Content warning: This piece contains descriptions of sexual assault, rape, and rape fantasy. Part one of a three-part series exploring consent, sexual assault, desire, and healing.
You and I alone Far away from home Into the great unknown Hand in hand we roam Apple from the tree Give a taste to me
"Before I Fall" – Latch Key Kid
Biting the Apple
I met the freshman I’d later lose my virginity to in my very first week on campus. I'm almost embarrassed to tell this story because it highlights a truly staggering level of shelteredness. But you, dear readers, deserve the truth.
My first ever kiss took place on a makeshift playground that other students had built on campus. The wooden structure stood firm against my back as he leaned down to kiss me. We kissed more on a bench outside his dorm, autumn leaves drifting into place around us. When he invited me back to his dorm room—a quad that he must have somehow sexiled his roommates from—I agreed, in part because I wasn’t super comfortable with him fingering me on the public bench. Sitting on the couch in the middle of his dorm room, I was nervous. Thanks to an aggressively sheltered upbringing, I was armed with only the most basic understanding of what might happen next.
He asked me for a blow job, and I quite literally thought I was supposed to blow on it. With some coaching, I survived the most reluctant and halfhearted BJ of my life.

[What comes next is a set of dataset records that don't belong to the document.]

(** * The jsii Python runtime: reference map and kernel facade

    A shallow embedding of

    - [jsii/_reference_map.py]  (type registries, [_FakeReference],
      [_ReferenceMap.register], [_ReferenceMap.resolve]), and
    - [jsii/_kernel/__init__.py] ([_get_overides], [_recursize_dereference],
      [_dereferenced], the [Kernel] operations),

    followed by the properties of these functions.

    Python objects live in a heap and are named by their location, so that
    object identity ([is]) is equality of locations.  Exceptions are results
    of a state-and-exception monad: a raised exception keeps every mutation
    made before it, exactly as in Python. *)

From Stdlib Require Import ZArith Ascii String.
From stdpp Require Import base option list strings gmap.

Set Warnings "-register-all,-clear-no-such-hyp".

Open Scope string_scope.
Open Scope list_scope.

(** ** Values exchanged with the kernel process *)

(** [ObjRef]: the marker the kernel uses for a remote object;
    [ref] is ["<fully.qualified.Type>@<id>"]. *)
Record ObjRef := mkObjRef { ref : string }.

#[global] Instance ObjRef_eq_dec : EqDecision ObjRef.
Proof. solve_decision. Defined.

(** Heap locations: the identity of a Python object. *)
Abbreviation loc := nat (only parsing).

Inductive scalar :=
| SNone
| SBool (b : bool)
| SInt (n : Z)
| SStr (s : string).

#[global] Instance scalar_eq_dec : EqDecision scalar.
Proof. solve_decision. Defined.

(** Hashable things that may be the key of a [dict].  [ObjRef] is a frozen
    [attr.s] class and therefore hashable. *)
Inductive key :=
| KScalar (c : scalar)
| KRef (r : ObjRef).

#[global] Instance key_eq_dec : EqDecision key.
Proof. solve_decision. Defined.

We were both virgins, and it was clear he wanted to have sex with me. As a good Catholic girl, I knew it would be better to have sex with someone who was my boyfriend rather than a near stranger. I therefore told him, "I don't feel comfortable having sex with you unless you are my boyfriend." He quickly declared me his girlfriend. Looking back, I wish I'd had even the most basic sex education beyond the clinical definitions, and a bit more healthy skepticism of the sincerity of horny freshmen boys.
What followed was the kind of awkward first-time experience that only two virgins can have. I experienced it more as a third-party observer, too disconnected from my body to access much pleasure. He came, I came nowhere close. Later that night, back in my single, I went deep on the incognito searches, determined to be at least passably capable of giving a blowjob the next time it came up.
We probably had sex one more time before he told me he didn't actually want to be in a relationship. I was more upset by feeling like he'd lied in order to sleep with me than I was at actually losing him. I'd maintained my plausible deniability that I was not a slut, but learned this was a bad strategy for getting a real boyfriend.
Slut Genesis
As you may have noticed in the above anecdote, I was not always comfortable with being openly slutty, and was raised to be very much the opposite. My skepticism of Catholicism and my skepticism of purity culture went hand in hand, yet breaking free was a fraught process. I could write a whole different story about how my Catholic guilt around sex blocked my ability to orgasm with partners for years and probably resulted in my non-consent kinks. But for now, let’s get back to campus and to the 18-year-old who had just discovered Urban Dictionary and was determined to eclipse her high school days of not being invited to prom.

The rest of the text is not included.